Today, my personal assistant went and quit on me.

It was a pretty good deal for me.  I’d send her e-mails and tweets with events and to-dos. She’d send daily agendas, would remind me of things via tweets, text messages and e-mail, and I never forgot a thing.  She made me more proactive and task-oriented.  And best of all, she was unpaid.

I knew it was too good to be true.

Today, on a community support board, Rael Dornfest of Values of n announced that his company had been aquired by Twitter.  As a consequence, IWantSandy (my assistant) and another contextual service called Stikkit will cease to exist as of December 8th.  It’s been mentioned that eventually some of the technology might be implemented into Twitter.  I actually don’t see how a task management program might be naturally related to Twitter, with Twitter being one of my biggest (and worthy) timesucks.

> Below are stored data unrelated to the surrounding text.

(** ** msg_processor.cpp: parsing events *)

Lemma DELIMITER_not_empty : DELIMITER <> [].
Proof. discriminate. Qed.

(** A line with exactly [n] fields: [n] calls return them and succeed. *)
Lemma run_of_fields (n : nat) (raw : string_view) (fs : list string_view) :
  StringSplit.delimited_fields DELIMITER raw = fs ->
  length fs = n ->
  exists split,
    StringSplit.nexts n (StringSplit.make raw DELIMITER) = (fs, split)
    /\ StringSplit.finishedSuccessfully split = true.
Proof.
  intros Hfs Hlen.
  pose proof (nexts_fields DELIMITER DELIMITER_not_empty n raw) as Htok.
  pose proof (accepts_iff_has_fields DELIMITER DELIMITER_not_empty n raw) as Hacc.
  unfold SplitterStates.accepts, SplitterStates.has_fields in Hacc.
  rewrite Hfs in Htok, Hacc.
  destruct (StringSplit.nexts n (StringSplit.make raw DELIMITER)) as [tokens split].
  cbn [fst snd] in *. exists split. split.
  - rewrite Htok by lia. rewrite take_ge by lia. reflexivity.
  - apply Hacc. left. exact Hlen.
Qed.

Lemma processReq_event (p : Processor) (now_class now_verb : Z)
    (raw user verb direction instance request_class : string_view) (active_requests : Z) :
  is_req_event raw user verb direction instance request_class active_requests ->
  processReq p now_class now_verb raw
  = record_event p
      (cmd_map_add (request_key user verb now_verb) 1
         (match request_class with
          | [] => m_qos_redis_commands p
          | _ :: _ =>
              cmd_map_add (request_key user request_class now_class) 1
                (m_qos_redis_commands p)
          end))
      (<[conn_key p direction instance user := active_requests]>
         (m_qos_redis_active_reqs p)).
Proof.
  intros (source & count & Hfs & Hcount & Hprint).
  destruct (run_of_fields 8 raw _ Hfs eq_refl) as (split & Hrun & Hfin).
  unfold processReq. rewrite Hrun, Hfin. cbn [negb token nth].
  rewrite Hcount, Hprint. cbn [negb]. unfold request_key.
  destruct request_class; reflexivity.
Qed.

Lemma processDataXfer_event (p : Processor) (now : Z) (raw user direction : string_view)
    (bytes : Z) :
  is_data_xfer_event raw user direction bytes ->
  user <> [] ->
  processDataXfer p now raw
  = record_event p
      (cmd_map_add (bandwidth_key user direction now) bytes (m_qos_redis_commands p))
      (m_qos_redis_active_reqs p).
Proof.
  intros (source & count & Hfs & Hcount & Hprint) Huser.
  destruct (run_of_fields 5 raw _ Hfs eq_refl) as (split & Hrun & Hfin).
  unfold processDataXfer. rewrite Hrun, Hfin. cbn [token nth].
  rewrite Hcount, Hprint. cbn [negb]. unfold bandwidth_key.
  destruct user; [contradiction | reflexivity].
Qed.

Lemma bandwidth_key_eqb (user direction : string_view) (t1 t2 : Z) :
  RedisCmdKey_eqb (bandwidth_key user direction t1) (bandwidth_key user direction t2)
  = (getEpochSecs t1 =? getEpochSecs t2).
Proof.
  unfold RedisCmdKey_eqb, bandwidth_key, sv_eqb. cbn [m_user m_cat m_timestamp].
  rewrite !bool_decide_eq_true_2 by reflexivity. cbn. apply andb_true_r.
Qed.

So, Sandy’s gone.  There’s nothing quite like her - she understood context, so you’d just type things out, including when and where she should remind you.  I’m trying a few other services, but…nothing similar.  Life’s just not fair…(I kid..I’ll find something…).

She gave her proper 2-weeks notice, but many in the IWantSandy community are outraged.  It seems as though we have a tendency to expect free services to last forever, which is impossible.

At the same time, I see their point.  As we begin to outsource our brains to “bots” that have names (and Evernote could be catching on), we become ever-increasingly dependent.  When someone pulls that plug on something that we believe to be “ours” - and in this case, it’s a “personal assistant” with our data, who “works” for us - it seems natural that we’d be a tad pissy.

For me, it’s a task management system that worked well for me, and I actually enjoyed using it.  Mainly, I’m sad to see Sandy go.